*** Extracted data ***

(** Where a fiber is: about to take the lock, suspended, or past the lock with a
    fiber to schedule. *)
Inductive fiber_place : Type := FRun | FSuspended | FSchedule (j : nat).

(** A fiber: the operations it will make, what the ones made returned, and the
    word by which timed waits are told from others. *)
Record context (T : Type) : Type := mk_context {
  todo : list (chan_op T);
  results : list (op_result T);
  place : fiber_place;
  twstatus : Z;
}.
Arguments mk_context {T}.
Arguments todo {T}.
Arguments results {T}.
Arguments place {T}.
Arguments twstatus {T}.

Definition set_place {T} (p : fiber_place) (x : context T) : context T :=
  mk_context (todo x) (results x) p (twstatus x).

Definition set_twstatus {T} (w : Z) (x : context T) : context T :=
  mk_context (todo x) (results x) (place x) w.

(** The operation at the head returns. *)
Definition returns {T} (r : op_result T) (x : context T) : context T :=
  mk_context (tail (todo x)) (results x ++ [r]) (place x) (twstatus x).

(** ** The channel with its queues *)

Section channel.
Context {T C : Type} `{Channel T C}.

(** The address of the channel. *)
Context (this_ : Z).

Record channel_state : Type := mk_channel_state {
  cs_chan : C;
  waiting_producers_ : list nat;
  waiting_consumers_ : list nat;
  contexts : list (context T);
}.

(** The loop that notifies one waiting fiber: which, the queue and the fibers
    after it.  [twstatus.compare_exchange_strong(expected, -1)] leaves in
    [expected] what it found. *)
Fixpoint notify_one (q : list nat) (fs : list (context T)) : option nat * list nat * list (context T) :=
  match q with
  | [] => (None, [], fs)
  | j :: q' =>
      match fs !! j with
      | None => notify_one q' fs
      | Some x =>
          if (twstatus x =? this_)%Z then (Some j, q', <[j := set_twstatus (-1) x]> fs)
          else if (twstatus x =? 0)%Z then (Some j, q', fs)
          else notify_one q' fs
      end
  end.

(** [context::schedule]. *)
Definition schedule_fiber (j : nat) (fs : list (context T)) : list (context T) := alter (set_place FRun) j fs.

(** The loop of [close] that notifies all. *)
Fixpoint notify_all (q : list nat) (fs : list (context T)) : list (context T) :=
  match q with
  | [] => fs
  | j :: q' =>
      match fs !! j with
      | None => notify_all q' fs
      | Some x =>
          if (twstatus x =? this_)%Z then notify_all q' (schedule_fiber j (<[j := set_twstatus (-1) x]> fs))
          else if (twstatus x =? 0)%Z then notify_all q' (schedule_fiber j fs)
          else notify_all q' fs
      end
  end.

(** [wait_link], the store to [twstatus] and [suspend]. *)
Definition suspended (x : context T) : context T := set_place FSuspended (set_twstatus 0 x).

(** After the lock is released: the notified fiber is to be scheduled. *)
Definition scheduling (w : option nat) (x : context T) : context T :=
  match w with Some j => set_place (FSchedule j) x | None => x end.

(** One turn of the loop of [push] by fiber [i]. *)
Definition push_turn (i : nat) (x : context T) (value : T) (s : channel_state) : channel_state :=
  match ch_push value (cs_chan s) with
  | (PushClosed, c) =>
      mk_channel_state c (waiting_producers_ s) (waiting_consumers_ s)
        (<[i := returns (DidPush false) x]> (contexts s))
  | (PushWait, c) =>
      mk_channel_state c (waiting_producers_ s ++ [i]) (waiting_consumers_ s)
        (<[i := suspended x]> (contexts s))
  | (PushOk, c) =>
      let '(w, q, fs) := notify_one (waiting_consumers_ s) (contexts s) in
      mk_channel_state c (waiting_producers_ s) q
        (<[i := scheduling w (returns (DidPush true) x)]> fs)
  end.

(** One turn of the loop of [pop] and of [value_pop]. *)
Definition pop_turn (i : nat) (x : context T) (s : channel_state) : channel_state :=
  match ch_pop (cs_chan s) with
  | (PopClosed, c) =>
      mk_channel_state c (waiting_producers_ s) (waiting_consumers_ s)
        (<[i := returns (DidPop None) x]> (contexts s))
  | (PopWait, c) =>
      mk_channel_state c (waiting_producers_ s) (waiting_consumers_ s ++ [i])
        (<[i := suspended x]> (contexts s))
  | (PopOk v, c) =>
      let '(w, q, fs) := notify_one (waiting_producers_ s) (contexts s) in
      mk_channel_state c q (waiting_consumers_ s)
        (<[i := scheduling w (returns (DidPop (Some v)) x)]> fs)
  end.
(* ===== verification/WaitStuffFacts.v ===== *)
(** * Theorems on the waiting functions: termination, and what they return *)
From stdpp Require Import prelude list list_numbers relations.
From Stdlib Require Import Lia Arith.
From S2P Require Import Prelude Fleet Channel WaitStuff.

Lemma omap_lookup_seq {X} (pre l : list X) :
  base.omap (fun i => (pre ++ l) !! i) (seq (length pre) (length l)) = l.
Proof.
  revert pre. induction l as [|x l IH]; intros pre; [done|]. simpl.
  rewrite list_lookup_middle by done. f_equal. specialize (IH (pre ++ [x])).
  rewrite length_app, Nat.add_1_r, <- app_assoc in IH. exact IH.
Qed.

(** Reading all positions of a list once, in any order, gives a permutation of it. *)
Lemma lookup_all_permutation {X} (l : list X) (idx : list nat) (out : list X) :
  Forall2 (fun i x => l !! i = Some x) idx out -> NoDup idx ->
  (forall i, i < length l -> i ∈ idx) -> out ≡ₚ l.
Proof.
  intros Hf Hn Hall.
  assert (Hidx : idx ≡ₚ seq 0 (length l)).
  { apply NoDup_Permutation; [done|apply NoDup_seq|]. intros i. rewrite elem_of_seq. split.
    - intros Hi. split; [lia|]. apply list_elem_of_lookup in Hi as [k Hk].
      destruct (Forall2_lookup_l _ _ _ _ _ Hf Hk) as (x & _ & Hx). apply lookup_lt_Some in Hx. lia.
    - intros [_ Hi]. apply Hall. lia. }
  assert (Hout : out = base.omap (fun i => l !! i) idx).
  { clear -Hf. induction Hf as [|i x idx out Hx _ IH]; simpl; [done|]. rewrite Hx. f_equal. exact IH. }
  rewrite Hout, Hidx. pose proof (omap_lookup_seq [] l) as E. simpl in E. by rewrite E.
Qed.

Section facts.
Context {A R C : Type} `{ChannelLaws A C} (rd : reader A R) (items : list A).
Abbreviation wstate := (wait_state A R C).
Abbreviation step := (wait_step (C := C) rd items).
Implicit Types (s : wstate).

(** A counted reader leaves the closing to the [nchannel]. *)
Hypothesis counted_no_close :
  counted rd = true -> forall l r cl, rd_next rd l = Some (r, cl) -> cl = false.

Definition unfinished (t : task_pc) : nat := match t with TDone => 0 | _ => 1 end.

Definition running s : nat := sum_list_with unfinished (w_tasks s).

*** End of Extracted data ***

→ Activity
In the records above, find each line with the string "intros" and list it.

→ Response
  revert pre. induction l as [|x l IH]; intros pre; [done|]. simpl.
  intros Hf Hn Hall.
  { apply NoDup_Permutation; [done|apply NoDup_seq|]. intros i. rewrite elem_of_seq. split.
    - intros Hi. split; [lia|]. apply list_elem_of_lookup in Hi as [k Hk].
    - intros [_ Hi]. apply Hall. lia. }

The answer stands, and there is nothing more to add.